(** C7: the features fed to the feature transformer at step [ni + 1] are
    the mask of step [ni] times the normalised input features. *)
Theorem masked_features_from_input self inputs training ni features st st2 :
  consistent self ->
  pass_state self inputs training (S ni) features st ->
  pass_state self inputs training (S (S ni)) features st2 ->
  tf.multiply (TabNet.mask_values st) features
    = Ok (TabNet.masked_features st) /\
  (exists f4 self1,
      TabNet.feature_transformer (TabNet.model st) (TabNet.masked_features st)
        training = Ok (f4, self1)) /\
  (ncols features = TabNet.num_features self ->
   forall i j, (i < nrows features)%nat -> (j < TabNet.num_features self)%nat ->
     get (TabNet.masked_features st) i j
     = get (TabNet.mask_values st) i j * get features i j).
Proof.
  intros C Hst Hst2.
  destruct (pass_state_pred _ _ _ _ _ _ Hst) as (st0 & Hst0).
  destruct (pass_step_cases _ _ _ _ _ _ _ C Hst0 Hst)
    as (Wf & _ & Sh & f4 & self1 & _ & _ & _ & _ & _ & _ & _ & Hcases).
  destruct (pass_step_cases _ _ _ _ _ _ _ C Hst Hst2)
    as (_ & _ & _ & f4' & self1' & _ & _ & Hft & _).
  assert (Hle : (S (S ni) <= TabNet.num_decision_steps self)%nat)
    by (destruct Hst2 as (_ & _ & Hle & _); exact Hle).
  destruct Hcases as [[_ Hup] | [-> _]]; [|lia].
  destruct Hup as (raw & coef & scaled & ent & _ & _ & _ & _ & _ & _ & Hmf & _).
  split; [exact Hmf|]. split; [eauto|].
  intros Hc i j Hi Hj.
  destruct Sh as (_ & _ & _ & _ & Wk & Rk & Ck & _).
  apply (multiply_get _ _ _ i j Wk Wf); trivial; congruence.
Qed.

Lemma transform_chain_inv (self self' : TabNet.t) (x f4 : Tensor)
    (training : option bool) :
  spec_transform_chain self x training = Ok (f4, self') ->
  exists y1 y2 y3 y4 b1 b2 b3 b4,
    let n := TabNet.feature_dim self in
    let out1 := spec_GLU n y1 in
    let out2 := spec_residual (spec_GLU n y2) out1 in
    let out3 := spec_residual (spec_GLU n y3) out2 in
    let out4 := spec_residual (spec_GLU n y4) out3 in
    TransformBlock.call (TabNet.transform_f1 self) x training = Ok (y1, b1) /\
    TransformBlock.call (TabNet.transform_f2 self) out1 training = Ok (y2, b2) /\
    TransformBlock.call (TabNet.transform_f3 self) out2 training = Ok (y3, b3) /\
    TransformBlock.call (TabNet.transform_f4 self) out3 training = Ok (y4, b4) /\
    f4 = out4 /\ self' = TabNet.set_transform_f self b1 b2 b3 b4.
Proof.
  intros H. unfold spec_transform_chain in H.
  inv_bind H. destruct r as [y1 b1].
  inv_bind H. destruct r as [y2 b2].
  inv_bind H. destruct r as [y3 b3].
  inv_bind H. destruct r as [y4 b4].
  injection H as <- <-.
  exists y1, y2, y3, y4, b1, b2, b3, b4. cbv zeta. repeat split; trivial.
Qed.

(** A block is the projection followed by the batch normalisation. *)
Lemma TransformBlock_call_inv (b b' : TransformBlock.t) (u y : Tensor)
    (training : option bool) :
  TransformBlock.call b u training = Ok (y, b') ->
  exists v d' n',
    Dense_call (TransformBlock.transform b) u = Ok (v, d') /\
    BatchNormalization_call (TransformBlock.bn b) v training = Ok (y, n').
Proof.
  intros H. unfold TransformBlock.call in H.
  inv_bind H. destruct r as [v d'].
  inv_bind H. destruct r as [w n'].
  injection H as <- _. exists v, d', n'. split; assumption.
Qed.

● ● ●

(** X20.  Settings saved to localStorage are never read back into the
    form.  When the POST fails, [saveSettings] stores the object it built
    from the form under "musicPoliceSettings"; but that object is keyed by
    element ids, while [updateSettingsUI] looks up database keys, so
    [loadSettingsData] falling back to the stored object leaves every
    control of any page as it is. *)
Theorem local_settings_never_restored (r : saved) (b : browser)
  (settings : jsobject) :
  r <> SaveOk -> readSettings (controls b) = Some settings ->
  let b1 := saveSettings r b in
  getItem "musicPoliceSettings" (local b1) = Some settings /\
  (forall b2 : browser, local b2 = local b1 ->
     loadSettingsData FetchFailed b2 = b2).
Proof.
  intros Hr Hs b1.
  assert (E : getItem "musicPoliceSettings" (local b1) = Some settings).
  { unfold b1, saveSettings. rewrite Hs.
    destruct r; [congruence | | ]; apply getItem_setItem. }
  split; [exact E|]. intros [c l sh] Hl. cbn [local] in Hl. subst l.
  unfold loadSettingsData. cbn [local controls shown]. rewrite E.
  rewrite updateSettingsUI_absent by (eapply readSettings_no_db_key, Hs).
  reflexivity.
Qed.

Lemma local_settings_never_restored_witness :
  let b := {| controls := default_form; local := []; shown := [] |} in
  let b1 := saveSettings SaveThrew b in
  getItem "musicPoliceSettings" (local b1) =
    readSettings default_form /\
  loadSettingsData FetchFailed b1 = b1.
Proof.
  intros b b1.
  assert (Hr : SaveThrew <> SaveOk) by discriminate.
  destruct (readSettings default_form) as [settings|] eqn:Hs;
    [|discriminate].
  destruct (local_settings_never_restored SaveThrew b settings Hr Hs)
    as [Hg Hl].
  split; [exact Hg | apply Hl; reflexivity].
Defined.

● ● ●

**What the exercise asks**
In the listing above, find the line containing "tf.multiply (TabNet.mask_values st)" and the line containing "intros C Hst Hst2.", then repeat those two lines and everything between them exactly.

**Solution to the exercise**
  tf.multiply (TabNet.mask_values st) features
    = Ok (TabNet.masked_features st) /\
  (exists f4 self1,
      TabNet.feature_transformer (TabNet.model st) (TabNet.masked_features st)
        training = Ok (f4, self1)) /\
  (ncols features = TabNet.num_features self ->
   forall i j, (i < nrows features)%nat -> (j < TabNet.num_features self)%nat ->
     get (TabNet.masked_features st) i j
     = get (TabNet.mask_values st) i j * get features i j).
Proof.
  intros C Hst Hst2.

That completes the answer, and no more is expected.